**WHAT IS NEEDED**
Please state how many lines of the records below contain the word "pose". Give the number and nothing else.

**PROVIDED MATERIAL**
=== Section Start ===

(** Two number tokens in a row: some token breaks the grammar, the second
    of them when none does before it. *)
Lemma first_break_two_numbers buf t1 t2 back front :
  kind t1 = TK_NUM -> kind t2 = TK_NUM ->
  Forall (fun t => kind t <> TK_EOF) front ->
  forall i, exists j tb,
    first_break buf i (front ++ t1 :: t2 :: back) = Some (j, tb) /\
    (j <= i + length front + 1)%nat.
Proof.
  intros K1 K2. induction 1 as [|f front Kf _ IH]; intros i.
  - cbn [app first_break]. unfold fits_grammar at 1. unfold sign_of. rewrite K1.
    destruct (Nat.even i) eqn:E.
    + assert (O : Nat.odd i = false) by (unfold Nat.odd; now rewrite E).
      rewrite O. cbn [TokenKind_eqb andb first_break].
      unfold fits_grammar, sign_of. rewrite Nat.even_succ, O, K2.
      cbn [TokenKind_eqb orb]. exists (S i), t2. split; [reflexivity | simpl; lia].
    + cbn [TokenKind_eqb orb]. exists i, t1. split; [reflexivity | lia].
  - cbn [app first_break]. destruct (fits_grammar buf i f).
    + apply kind_eqb_false in Kf. rewrite Kf, andb_false_r.
      destruct (IH (S i)) as (j & tb & -> & Hj).
      exists j, tb. split; [reflexivity | simpl; lia].
    + exists i, f. split; [reflexivity | lia].
Qed.

(** Two rejected inputs, traced. In "1 + 2 - 3 +" two pairs are matched
    and the break is the end marker, at place 6, where a number is
    missing. In "1 + + 2 3" no pair is matched and the break is the second
    sign, at place 2 and offset 4, well before the two numbers. *)
Example first_break_trailing_sign :
  tokenize (mkState (text "1 + 2 - 3 +") [] [] []) =
    Returned [mkToken TK_NUM 1 0; mkToken TK_RESERVED 0 2; mkToken TK_NUM 2 4;
              mkToken TK_RESERVED 0 6; mkToken TK_NUM 3 8;
              mkToken TK_RESERVED 0 10; mkToken TK_EOF 0 11]
             (mkState (text "1 + 2 - 3 +") [] [] []) /\
  matched_pairs (text "1 + 2 - 3 +")
    [mkToken TK_RESERVED 0 2; mkToken TK_NUM 2 4; mkToken TK_RESERVED 0 6;
     mkToken TK_NUM 3 8; mkToken TK_RESERVED 0 10; mkToken TK_EOF 0 11] =
    [(OpAdd, 2); (OpSub, 3)] /\
  first_break (text "1 + 2 - 3 +") 0
    [mkToken TK_NUM 1 0; mkToken TK_RESERVED 0 2; mkToken TK_NUM 2 4;
     mkToken TK_RESERVED 0 6; mkToken TK_NUM 3 8;
     mkToken TK_RESERVED 0 10; mkToken TK_EOF 0 11] =
    Some (6%nat, mkToken TK_EOF 0 11) /\
  compile "1 + 2 - 3 +" =
    Some (mkOutcome 1 (prologue ++ asm_mov 1 ++ asm_add 2 ++ asm_sub 3)
            (diagnostic (text "1 + 2 - 3 +") 11 msg_not_number)).
Proof. repeat split; vm_compute; reflexivity. Qed.

Example first_break_double_sign :
  tokenize (mkState (text "1 + + 2 3") [] [] []) =
    Returned [mkToken TK_NUM 1 0; mkToken TK_RESERVED 0 2;
              mkToken TK_RESERVED 0 4; mkToken TK_NUM 2 6; mkToken TK_NUM 3 8;
              mkToken TK_EOF 0 9]
             (mkState (text "1 + + 2 3") [] [] []) /\
  first_break (text "1 + + 2 3") 0
    [mkToken TK_NUM 1 0; mkToken TK_RESERVED 0 2;
     mkToken TK_RESERVED 0 4; mkToken TK_NUM 2 6; mkToken TK_NUM 3 8;
     mkToken TK_EOF 0 9] =
    Some (2%nat, mkToken TK_RESERVED 0 4) /\
  compile "1 + + 2 3" =
    Some (mkOutcome 1 (prologue ++ asm_mov 1)
            (diagnostic (text "1 + + 2 3") 4 msg_not_number)).
Proof. repeat split; vm_compute; reflexivity. Qed.

(** C2, as the code has it. When the lexer fails, nothing is written to
    standard output. When the lexer succeeds and the run fails, the
    prologue has been written. If the first token is not a number nothing
    follows it, and the diagnostic is that of [expect_number] at that
    token. Otherwise the load of the first number follows, and then one
    instruction for each pair of a sign and a number that the tokens after
    the first go on with, all of these pairs and nothing else; the
    diagnostic is at the first token that breaks the grammar, which is the
    first or the second of the tokens after these pairs. *)
Theorem malformed_input_output (prog arg : list ascii) (o : Outcome) :
  run [prog; arg] = Some o -> status o <> 0 ->
  match tokenize (mkState arg [] [] []) with
  | Returned toks _ =>
      exists t rest, toks = t :: rest /\
        ((kind t <> TK_NUM /\ output o = prologue /\
          errors o = diagnostic arg (str t) msg_not_number) \/
         (kind t = TK_NUM /\
          output o =
            prologue ++ asm_mov (val t) ++ asm_ops (matched_pairs arg rest) /\
          exists tail i tb,
            operand_tokens arg rest (matched_pairs arg rest) tail /\
            matched_pairs arg tail = [] /\
            first_break arg 0 toks = Some (i, tb) /\
            nth_error toks i = Some tb /\
            (2 * length (matched_pairs arg rest) + 1 <= i <=
             2 * length (matched_pairs arg rest) + 2)%nat /\
            errors o = diagnostic arg (str tb) (break_message i)))
  | _ => output o = []
  end.
Proof.
  intros Hrun Hst.
  destruct (run_cases prog arg) as [(q & Hlex & R) | (t & rest & Hlex & _)].
  - rewrite (tokenize_lex_error _ _ Hlex).
    rewrite R in Hrun. now inversion Hrun.
  - rewrite (tokenize_lex _ _ Hlex). exists t, rest. split; [reflexivity|].
    pose proof (run_break prog arg _ Hlex) as B.
    destruct (first_break arg 0 (t :: rest)) as [[i tb]|] eqn:Fb.
    2:{ rewrite B in Hrun. injection Hrun as <-. now elim Hst. }
    destruct B as [R Hi]. rewrite R in Hrun. injection Hrun as <-.
    cbn [output errors tl] in *. unfold emitted.
    pose proof Fb as Fb1. cbn [first_break] in Fb1. unfold fits_grammar at 1 in Fb1.
    change (Nat.even 0) with true in Fb1. change (Nat.odd 0) with false in Fb1.
    cbn [andb] in Fb1. cbn iota in Fb1.
    destruct (TokenKind_eqb (kind t) TK_NUM) eqn:K.
    + right. apply kind_eqb_true in K. split; [assumption|].
      split; [reflexivity|].
      destruct (matched_pairs_spec arg (length rest) rest (le_n _))
        as (tail & Hops & Hnone).
      destruct (first_break_spec _ _ _ _ _ Fb) as (_ & Hn & _).
      rewrite Nat.sub_0_r in Hn.
      destruct (first_break_spec _ _ _ _ _ Fb1) as (H1 & _).
      exists tail, i, tb.
      split; [assumption|]. split; [assumption|]. split; [reflexivity|].
      split; [assumption|]. split; [|reflexivity].
      destruct Hi as [->|Hi]; lia.
    + left. apply kind_eqb_false in K. injection Fb1 as <- <-.
      split; [assumption|]. split; reflexivity.
Qed.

=== Section End ===

**RESPONSE AREA**
2